Structural and Functional Characterization of 4-Hydroxyphenylacetate 3-Hydroxylase from Escherichia coli

The hydroxylation of phenols into polyphenols, which are valuable chemicals and pharmaceutical products, is a challenging reaction. The search for green synthetic processes has led to considering microorganisms and pure hydroxylases as catalysts for phenol hydroxylation.
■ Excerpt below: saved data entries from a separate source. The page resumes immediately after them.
(* ===== verification/Kmalloc.v ===== *)
(** * Kernel memory allocator (kernel/mm/kmalloc.c, include/kernel/kmalloc.h)

    Slab allocation of fixed-size objects on top of the page allocator.
    [struct slab] and [struct kmem_cache] are kept by address; the free-index
    array that follows a slab header is the list [sl_freearr].  A slab's
    [node] is its membership in one of the lists of one of the caches.  The
    contents of objects belong to their clients; here only the fill with
    0x2b is recorded ([k_fill]: object address -> (byte, length)). *)

From stdpp Require Import prelude list gmap.
From Stdlib Require Import ZArith Lia.
From S2P Require Import Prelude Mmu Bits Pmem DList.

Record slab := mkSlab {
  sl_objs : Z;
  sl_free : Z;
  sl_n_pages : Z;
  sl_freearr : list Z
}.

Record kmem_cache := mkCache {
  kc_full : list Z;
  kc_free : list Z;
  kc_lock : bool;
  kc_obj_size : Z
}.

Record kstate := mkK {
  k_pmem : pmem;
  k_slabs : gmap Z slab;
  k_caches : gmap Z kmem_cache;
  k_fill : gmap Z (Z * Z);
  k_allocators : list (Z * Z)
}.

Definition set_pmem (v : pmem) (s : kstate) : kstate :=
  mkK v (k_slabs s) (k_caches s) (k_fill s) (k_allocators s).
Definition set_slabs (v : gmap Z slab) (s : kstate) : kstate :=
  mkK (k_pmem s) v (k_caches s) (k_fill s) (k_allocators s).
Definition set_caches (v : gmap Z kmem_cache) (s : kstate) : kstate :=
  mkK (k_pmem s) (k_slabs s) v (k_fill s) (k_allocators s).
Definition set_fill (v : gmap Z (Z * Z)) (s : kstate) : kstate :=
  mkK (k_pmem s) (k_slabs s) (k_caches s) v (k_allocators s).
Definition set_allocators (v : list (Z * Z)) (s : kstate) : kstate :=
  mkK (k_pmem s) (k_slabs s) (k_caches s) (k_fill s) v.

Definition MIN_OBJS_PER_SLAB : Z := 128.
(** sizeof of the two structures with the x86-64 layout. *)
Definition SIZEOF_SLAB : Z := 40.
Definition SIZEOF_INT : Z := 4.
Definition SIZEOF_KMEM_CACHE : Z := 104.
(** The address of the static [allocator_cache]. *)
Definition allocator_cache : Z := 0xFFFFFFFF80200000.
Definition kmalloc_sizes : list Z := [32; 64; 128; 256; 512; 1024; 2048; 4096].

Definition on_pmem {A} (m : M pmem A) : M kstate A := zoom k_pmem set_pmem m.
Definition get_slab (a : Z) : M kstate slab := o <- gets (fun s => k_slabs s !! a);; deref o.
Definition put_slab (a : Z) (sl : slab) : M kstate unit :=
  modify (fun s => set_slabs (<[a := sl]> (k_slabs s)) s).
Definition get_cache (a : Z) : M kstate kmem_cache := o <- gets (fun s => k_caches s !! a);; deref o.
Definition put_cache (a : Z) (c : kmem_cache) : M kstate unit :=
  modify (fun s => set_caches (<[a := c]> (k_caches s)) s).
(** [memset(obj, 0x2b, n)] of a whole object. *)
Definition memset_obj (obj c n : Z) : M kstate unit :=
  modify (fun s => set_fill (<[obj := (c, n)]> (k_fill s)) s).

Definition lock_cache (a : Z) : M kstate unit :=
  c <- get_cache a;;
  if kc_lock c then panic else put_cache a (mkCache (kc_full c) (kc_free c) true (kc_obj_size c)).
Definition unlock_cache (a : Z) : M kstate unit :=
  c <- get_cache a;; put_cache a (mkCache (kc_full c) (kc_free c) false (kc_obj_size c)).

(** The list operations on [&slab->node]. *)
Definition append_full (a v : Z) : M kstate unit :=
  c <- get_cache a;; put_cache a (mkCache (kc_full c ++ [v]) (kc_free c) (kc_lock c) (kc_obj_size c)).
Definition append_free (a v : Z) : M kstate unit :=
  c <- get_cache a;; put_cache a (mkCache (kc_full c) (kc_free c ++ [v]) (kc_lock c) (kc_obj_size c)).
Definition without (v : Z) (c : kmem_cache) : kmem_cache :=
  mkCache (filter (fun x => x ≠ v) (kc_full c)) (filter (fun x => x ≠ v) (kc_free c))
          (kc_lock c) (kc_obj_size c).
(** [list_remove(&slab->node)]: unlinks the slab from the list it is in. *)
Definition unlink_slab (v : Z) : M kstate unit :=
  cs <- gets k_caches;;
  if bool_decide (map_Exists (fun _ c => v ∈ kc_full c \/ v ∈ kc_free c) cs)
  then modify (set_caches (without v <$> cs))
  else stop BadAccess.

Definition slab_pages (obj_size : Z) : Z :=
  pg_round_up (SIZEOF_SLAB + (obj_size + SIZEOF_INT) * MIN_OBJS_PER_SLAB) / pg_size.
Definition slab_objs (obj_size : Z) : Z :=
  (slab_pages obj_size * pg_size - SIZEOF_SLAB) / (obj_size + SIZEOF_INT).
(** The free-index array of a new slab: 1, 2, ..., n-1, -1. *)
Definition init_freearr (n : Z) : list Z :=
  ((fun i => Z.of_nat i + 1) <$> seq 0 (Z.to_nat n - 1)) ++ [-1].

(** ** kmalloc.c *)

Definition slab_create (kmem_cache : Z) : M kstate Z :=
  kassert (nonnull kmem_cache);;
  c <- get_cache kmem_cache;;
  kassert (0 <? kc_obj_size c);;
  let n_pages := slab_pages (kc_obj_size c) in
  r <- on_pmem (pmem_nalloc n_pages);;
  match r with
  | inr _ => ret NULL
  | inl paddr =>
      let n_objs := slab_objs (kc_obj_size c) in
      kassert (MIN_OBJS_PER_SLAB <=? n_objs);;
      let slab := KMAP_P2V paddr in
      kassert (nonnull slab);;
      (* link allocator and slab into each allocated page's page structure *)
      for_ (Z.to_nat n_pages) 0 (fun i =>
        on_pmem (upd_page (paddr_to_page (paddr + i * pg_size)) (set_slab kmem_cache slab)));;
      put_slab slab (mkSlab (u64 (slab + SIZEOF_SLAB + SIZEOF_INT * n_objs)) 0 n_pages
                            (init_freearr n_objs));;
      append_free kmem_cache slab;;
      ret slab
  end.

Definition slab_destroy (slab : Z) : M kstate unit :=
  kassert (nonnull slab);;
  sl <- get_slab slab;;
  paddr <- on_pmem (kmap_v2p slab);;
  on_pmem (pmem_nfree paddr (sl_n_pages sl)).

(** The loop takes the first slab until the list is empty. *)
Definition slab_list_destroy (lst : kstate -> option (list Z)) : M kstate unit :=
  l0 <- gets lst;;
  l0 <- deref l0;;
  loop (S (length l0)) (fun _ =>
    l <- gets lst;;
    l <- deref l;;
    match l with
    | [] => ret (inr tt)
    | curr :: _ => unlink_slab curr;; slab_destroy curr;; ret (inl tt)
    end) tt.

Definition kmem_cache_alloc (kmem_cache : Z) : M kstate Z :=
  kassert (nonnull kmem_cache);;
  lock_cache kmem_cache;;
  c <- get_cache kmem_cache;;
  slab <- match kc_free c with
          | [] => slab_create kmem_cache
          | slab :: _ => ret slab
          end;;
  if slab =? NULL then unlock_cache kmem_cache;; ret NULL
  else
    sl <- get_slab slab;;
    kassert (negb (sl_free sl =? -1));;
    let obj := u64 (sl_objs sl + kc_obj_size c * sl_free sl) in
    next <- deref (sl_freearr sl !! Z.to_nat (sl_free sl));;
    put_slab slab (mkSlab (sl_objs sl) next (sl_n_pages sl) (sl_freearr sl));;
    (if next =? -1 then unlink_slab slab;; append_full kmem_cache slab else ret tt);;
    unlock_cache kmem_cache;;
    memset_obj obj 0x2b (kc_obj_size c);;
    ret obj.

Definition kmem_cache_free (kmem_cache obj : Z) : M kstate unit :=
  kassert (nonnull kmem_cache);;
  lock_cache kmem_cache;;
  c <- get_cache kmem_cache;;
  memset_obj obj 0x2b (kc_obj_size c);;
  paddr <- on_pmem (kmap_v2p obj);;
  page <- on_pmem (get_page (paddr_to_page paddr));;
  let slab := page_slab page in
  kassert (nonnull slab);;
  sl <- get_slab slab;;
  let full := sl_free sl =? -1 in
  let index := i32 (u64 (obj - sl_objs sl) / kc_obj_size c) in
  _ <- deref (sl_freearr sl !! Z.to_nat index);;
  put_slab slab (mkSlab (sl_objs sl) index (sl_n_pages sl)
                        (<[Z.to_nat index := sl_free sl]> (sl_freearr sl)));;
  (if (full : bool) then unlink_slab slab;; append_free kmem_cache slab else ret tt);;
  unlock_cache kmem_cache.

Definition kmem_cache_create (size : Z) : M kstate Z :=
  kmem_cache <- kmem_cache_alloc allocator_cache;;
  if kmem_cache =? NULL then ret NULL
  else put_cache kmem_cache (mkCache [] [] false size);; ret kmem_cache.

Definition kmem_cache_destroy (kmem_cache : Z) : M kstate unit :=
  kassert (nonnull kmem_cache);;
  slab_list_destroy (fun s => kc_free <$> k_caches s !! kmem_cache);;
  slab_list_destroy (fun s => kc_full <$> k_caches s !! kmem_cache);;
  kmem_cache_free allocator_cache kmem_cache;;
  (* the object's bytes are overwritten: it is no cache any more *)
  modify (fun s => set_caches (delete kmem_cache (k_caches s)) s).

Definition kmalloc_init : M kstate unit :=
  put_cache allocator_cache (mkCache [] [] false SIZEOF_KMEM_CACHE);;
  modify (set_allocators []);;
  for_ (length kmalloc_sizes) 0 (fun i =>
    size <- deref (kmalloc_sizes !! Z.to_nat i);;
    c <- kmem_cache_create size;;
    if c =? NULL then panic
    else modify (fun s => set_allocators (k_allocators s ++ [(c, size)]) s)).

(** [N_ELEM(kmalloc_allocators) - 1] is the last entry. *)
Definition kmalloc (size : Z) : M kstate Z :=
  if size =? 0 then ret NULL
  else
    ka <- gets k_allocators;;
    big <- deref (List.last (Some <$> ka) None);;
    if snd big <? size then ret NULL
    else
      r <- for_ret (length ka) 0 (fun i =>
        e <- deref (ka !! Z.to_nat i);;
        if size <=? snd e then p <- kmem_cache_alloc (fst e);; ret (Some p) else ret None);;
      match r with Some p => ret p | None => panic end.

Definition kfree (ptr : Z) : M kstate unit :=
  paddr <- on_pmem (kmap_v2p ptr);;
  page <- on_pmem (get_page (paddr_to_page paddr));;
  kassert (nonnull (page_kmem_cache page));;
  kmem_cache_free (page_kmem_cache page) ptr.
Herein, we report the structural and functional characterization of the flavin adenine dinucleotide (FAD)-dependent 4-hydroxyphenylacetate 3-monooxygenase from Escherichia coli, named HpaB. It is shown that this enzyme enjoys a relatively broad substrate specificity, which allows the conversion of a number of non-natural phenolic compounds, such as tyrosol, hydroxymandelic acid, coumaric acid, hydroxybenzoic acid and its methyl ester, and phenol, into the corresponding catechols. The reaction can be performed by using a simple chemical assay based on formate as the electron donor and the organometallic complex [Rh(bpy)Cp*(H2O)](2+) (Cp*: 1,2,3,4,5-pentamethylcyclopentadiene, bpy: 2,2 '-bipyridyl) as the catalyst for FAD reduction. The availability of a crystal structure of HpaB in complex with FAD at 1.8 angstrom resolution opens up the possibility of the rational tuning of the substrate specificity and activity of this interesting class of phenol hydroxylases.